[Dataset entries]
=== Begin Enclosure ===
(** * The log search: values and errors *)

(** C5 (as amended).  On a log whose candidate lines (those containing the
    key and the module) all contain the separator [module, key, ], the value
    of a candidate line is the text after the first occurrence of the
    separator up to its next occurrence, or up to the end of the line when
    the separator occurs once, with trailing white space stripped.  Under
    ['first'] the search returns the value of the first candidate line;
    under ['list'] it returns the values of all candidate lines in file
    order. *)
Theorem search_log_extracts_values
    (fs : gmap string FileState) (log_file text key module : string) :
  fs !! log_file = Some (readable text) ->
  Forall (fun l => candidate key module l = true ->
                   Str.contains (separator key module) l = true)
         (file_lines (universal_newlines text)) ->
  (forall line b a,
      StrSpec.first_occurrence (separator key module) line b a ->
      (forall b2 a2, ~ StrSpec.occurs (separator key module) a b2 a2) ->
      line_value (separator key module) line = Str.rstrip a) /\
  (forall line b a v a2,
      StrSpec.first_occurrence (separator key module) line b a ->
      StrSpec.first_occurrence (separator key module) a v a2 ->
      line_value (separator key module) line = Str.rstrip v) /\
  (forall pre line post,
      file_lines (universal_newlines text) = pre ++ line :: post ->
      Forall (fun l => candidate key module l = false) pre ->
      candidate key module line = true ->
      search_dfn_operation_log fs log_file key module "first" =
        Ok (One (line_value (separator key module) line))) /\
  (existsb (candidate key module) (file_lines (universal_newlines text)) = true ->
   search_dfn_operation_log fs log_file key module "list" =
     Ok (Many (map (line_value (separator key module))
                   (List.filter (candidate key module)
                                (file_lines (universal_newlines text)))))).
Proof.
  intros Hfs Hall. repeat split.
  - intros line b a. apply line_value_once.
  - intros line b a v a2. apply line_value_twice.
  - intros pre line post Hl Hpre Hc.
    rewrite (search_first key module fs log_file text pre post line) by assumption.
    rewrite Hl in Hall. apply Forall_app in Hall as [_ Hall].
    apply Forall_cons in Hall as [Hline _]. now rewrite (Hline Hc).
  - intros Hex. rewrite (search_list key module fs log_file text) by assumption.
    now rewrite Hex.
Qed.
=== End Enclosure ===
=== Begin Enclosure ===
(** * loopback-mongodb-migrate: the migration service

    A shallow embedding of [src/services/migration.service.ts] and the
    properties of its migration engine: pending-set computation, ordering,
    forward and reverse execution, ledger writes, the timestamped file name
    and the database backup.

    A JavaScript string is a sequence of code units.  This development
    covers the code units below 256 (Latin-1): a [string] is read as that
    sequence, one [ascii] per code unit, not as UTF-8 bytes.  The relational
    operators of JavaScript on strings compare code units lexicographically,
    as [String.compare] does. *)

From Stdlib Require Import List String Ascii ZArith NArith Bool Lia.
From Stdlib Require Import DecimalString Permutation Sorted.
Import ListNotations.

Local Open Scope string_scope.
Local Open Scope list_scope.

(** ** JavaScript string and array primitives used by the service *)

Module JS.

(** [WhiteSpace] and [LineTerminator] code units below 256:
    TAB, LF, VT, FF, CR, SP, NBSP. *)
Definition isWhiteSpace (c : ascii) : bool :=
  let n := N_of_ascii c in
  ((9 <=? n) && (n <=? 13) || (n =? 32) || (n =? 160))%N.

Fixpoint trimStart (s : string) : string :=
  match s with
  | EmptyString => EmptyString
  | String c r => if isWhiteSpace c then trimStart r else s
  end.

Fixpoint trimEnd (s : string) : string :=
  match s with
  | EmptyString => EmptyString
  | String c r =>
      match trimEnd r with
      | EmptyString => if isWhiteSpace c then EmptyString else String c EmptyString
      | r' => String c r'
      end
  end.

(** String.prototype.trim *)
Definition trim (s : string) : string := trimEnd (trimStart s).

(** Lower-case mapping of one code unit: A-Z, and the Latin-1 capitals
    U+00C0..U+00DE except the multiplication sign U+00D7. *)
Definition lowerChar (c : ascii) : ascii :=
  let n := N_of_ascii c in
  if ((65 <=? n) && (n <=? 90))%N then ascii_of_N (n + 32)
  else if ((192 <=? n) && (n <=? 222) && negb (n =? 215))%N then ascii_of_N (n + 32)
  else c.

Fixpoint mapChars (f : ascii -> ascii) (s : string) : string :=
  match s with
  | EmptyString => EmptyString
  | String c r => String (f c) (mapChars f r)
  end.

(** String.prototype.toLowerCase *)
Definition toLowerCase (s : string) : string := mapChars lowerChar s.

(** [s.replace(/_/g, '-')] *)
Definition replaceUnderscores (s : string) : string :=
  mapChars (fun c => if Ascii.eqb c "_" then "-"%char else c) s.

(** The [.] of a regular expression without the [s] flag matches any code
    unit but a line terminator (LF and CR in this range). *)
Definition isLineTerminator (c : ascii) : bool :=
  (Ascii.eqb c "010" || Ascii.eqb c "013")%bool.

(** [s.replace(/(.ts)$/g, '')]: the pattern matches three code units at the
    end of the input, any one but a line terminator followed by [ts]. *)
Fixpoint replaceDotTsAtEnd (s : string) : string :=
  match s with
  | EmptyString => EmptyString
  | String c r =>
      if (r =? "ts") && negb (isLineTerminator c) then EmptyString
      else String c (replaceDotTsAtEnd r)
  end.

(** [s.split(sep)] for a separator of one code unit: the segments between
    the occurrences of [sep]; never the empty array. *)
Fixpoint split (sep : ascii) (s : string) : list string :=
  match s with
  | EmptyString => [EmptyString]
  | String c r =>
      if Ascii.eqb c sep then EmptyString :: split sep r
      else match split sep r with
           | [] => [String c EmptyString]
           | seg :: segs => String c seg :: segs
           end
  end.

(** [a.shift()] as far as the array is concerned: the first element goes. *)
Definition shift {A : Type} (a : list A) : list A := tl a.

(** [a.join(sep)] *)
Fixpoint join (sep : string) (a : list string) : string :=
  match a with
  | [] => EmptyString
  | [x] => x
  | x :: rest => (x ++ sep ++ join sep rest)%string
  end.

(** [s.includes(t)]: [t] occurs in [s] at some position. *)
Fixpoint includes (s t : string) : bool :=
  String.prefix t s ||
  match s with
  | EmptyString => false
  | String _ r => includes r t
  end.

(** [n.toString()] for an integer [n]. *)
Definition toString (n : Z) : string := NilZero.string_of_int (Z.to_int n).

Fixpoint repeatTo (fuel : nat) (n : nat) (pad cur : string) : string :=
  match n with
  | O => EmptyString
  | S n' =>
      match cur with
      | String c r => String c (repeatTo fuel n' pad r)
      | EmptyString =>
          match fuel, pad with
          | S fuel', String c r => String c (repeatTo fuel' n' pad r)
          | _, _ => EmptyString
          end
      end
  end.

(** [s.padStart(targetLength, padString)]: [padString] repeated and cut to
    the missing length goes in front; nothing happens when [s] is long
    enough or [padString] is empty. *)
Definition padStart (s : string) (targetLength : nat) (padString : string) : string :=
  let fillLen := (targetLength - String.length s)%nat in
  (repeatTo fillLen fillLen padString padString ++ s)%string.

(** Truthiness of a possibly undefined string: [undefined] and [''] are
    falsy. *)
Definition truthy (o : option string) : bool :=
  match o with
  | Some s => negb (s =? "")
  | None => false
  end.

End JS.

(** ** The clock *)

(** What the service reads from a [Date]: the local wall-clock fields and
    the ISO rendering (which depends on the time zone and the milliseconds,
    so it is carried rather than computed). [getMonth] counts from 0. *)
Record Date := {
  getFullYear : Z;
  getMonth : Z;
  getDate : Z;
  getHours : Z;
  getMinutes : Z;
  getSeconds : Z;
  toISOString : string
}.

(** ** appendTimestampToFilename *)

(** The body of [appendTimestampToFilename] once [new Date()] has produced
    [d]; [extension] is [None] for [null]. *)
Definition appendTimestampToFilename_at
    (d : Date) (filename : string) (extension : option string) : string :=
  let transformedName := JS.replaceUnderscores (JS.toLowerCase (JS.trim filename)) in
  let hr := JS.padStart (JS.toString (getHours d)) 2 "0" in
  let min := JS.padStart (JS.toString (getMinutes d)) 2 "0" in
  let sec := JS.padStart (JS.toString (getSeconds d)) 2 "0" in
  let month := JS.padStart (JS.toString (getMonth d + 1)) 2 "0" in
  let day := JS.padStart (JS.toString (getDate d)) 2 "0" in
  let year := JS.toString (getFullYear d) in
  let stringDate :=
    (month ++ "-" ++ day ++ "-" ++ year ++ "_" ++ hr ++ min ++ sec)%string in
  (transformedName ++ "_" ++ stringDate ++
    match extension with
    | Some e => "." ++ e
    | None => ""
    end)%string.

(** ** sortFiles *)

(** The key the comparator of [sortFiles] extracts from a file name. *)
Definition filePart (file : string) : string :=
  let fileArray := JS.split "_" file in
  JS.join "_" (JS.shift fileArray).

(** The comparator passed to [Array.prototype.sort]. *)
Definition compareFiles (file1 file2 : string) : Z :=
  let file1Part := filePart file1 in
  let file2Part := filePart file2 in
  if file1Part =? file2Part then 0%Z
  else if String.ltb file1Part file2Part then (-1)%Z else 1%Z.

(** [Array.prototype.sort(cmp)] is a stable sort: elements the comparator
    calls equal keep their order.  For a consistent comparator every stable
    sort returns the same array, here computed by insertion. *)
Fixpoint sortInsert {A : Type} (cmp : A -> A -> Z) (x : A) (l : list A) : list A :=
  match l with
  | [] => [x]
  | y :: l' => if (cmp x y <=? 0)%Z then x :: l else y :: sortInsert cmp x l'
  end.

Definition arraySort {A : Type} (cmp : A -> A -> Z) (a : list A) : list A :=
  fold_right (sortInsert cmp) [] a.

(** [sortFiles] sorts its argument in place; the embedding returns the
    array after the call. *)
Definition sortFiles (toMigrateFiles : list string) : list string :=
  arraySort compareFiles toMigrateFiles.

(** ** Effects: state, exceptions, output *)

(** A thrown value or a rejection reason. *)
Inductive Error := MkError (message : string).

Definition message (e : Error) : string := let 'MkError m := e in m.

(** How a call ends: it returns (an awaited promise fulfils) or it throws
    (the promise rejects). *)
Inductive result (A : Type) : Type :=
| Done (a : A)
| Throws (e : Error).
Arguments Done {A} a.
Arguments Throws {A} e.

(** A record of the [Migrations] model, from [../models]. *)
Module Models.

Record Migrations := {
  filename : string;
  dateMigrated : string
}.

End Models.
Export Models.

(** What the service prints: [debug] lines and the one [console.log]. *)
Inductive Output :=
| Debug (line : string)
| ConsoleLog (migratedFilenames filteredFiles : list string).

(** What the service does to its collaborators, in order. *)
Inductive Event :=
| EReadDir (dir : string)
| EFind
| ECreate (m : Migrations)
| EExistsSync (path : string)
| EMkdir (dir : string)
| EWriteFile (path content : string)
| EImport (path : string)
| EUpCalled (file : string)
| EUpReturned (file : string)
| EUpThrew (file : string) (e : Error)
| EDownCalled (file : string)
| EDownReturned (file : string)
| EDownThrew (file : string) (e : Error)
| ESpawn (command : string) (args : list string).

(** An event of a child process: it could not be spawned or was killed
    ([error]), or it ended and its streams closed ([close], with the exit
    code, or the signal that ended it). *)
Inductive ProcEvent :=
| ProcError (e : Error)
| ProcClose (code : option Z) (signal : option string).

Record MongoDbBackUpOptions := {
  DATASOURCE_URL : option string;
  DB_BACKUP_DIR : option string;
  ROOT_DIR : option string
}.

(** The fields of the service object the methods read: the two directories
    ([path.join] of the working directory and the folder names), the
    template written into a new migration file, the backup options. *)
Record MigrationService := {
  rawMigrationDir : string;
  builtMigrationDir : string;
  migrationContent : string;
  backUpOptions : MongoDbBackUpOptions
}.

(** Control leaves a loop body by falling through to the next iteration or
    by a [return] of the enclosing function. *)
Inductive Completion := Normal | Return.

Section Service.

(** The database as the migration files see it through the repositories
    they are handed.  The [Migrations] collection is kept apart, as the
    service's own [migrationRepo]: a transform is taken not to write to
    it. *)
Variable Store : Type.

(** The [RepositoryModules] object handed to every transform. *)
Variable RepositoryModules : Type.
=== End Enclosure ===
# [DESCRIPTION OF THE TASK]
Word for word, restate the lines of the data above that fall between the line holding "EUpThrew (file : string) (e : Error)" and the line holding "(** The fields", inclusive, and no other lines.

# [YOUR SOLUTION]
| EUpThrew (file : string) (e : Error)
| EDownCalled (file : string)
| EDownReturned (file : string)
| EDownThrew (file : string) (e : Error)
| ESpawn (command : string) (args : list string).

(** An event of a child process: it could not be spawned or was killed
    ([error]), or it ended and its streams closed ([close], with the exit
    code, or the signal that ended it). *)
Inductive ProcEvent :=
| ProcError (e : Error)
| ProcClose (code : option Z) (signal : option string).

Record MongoDbBackUpOptions := {
  DATASOURCE_URL : option string;
  DB_BACKUP_DIR : option string;
  ROOT_DIR : option string
}.

(** The fields of the service object the methods read: the two directories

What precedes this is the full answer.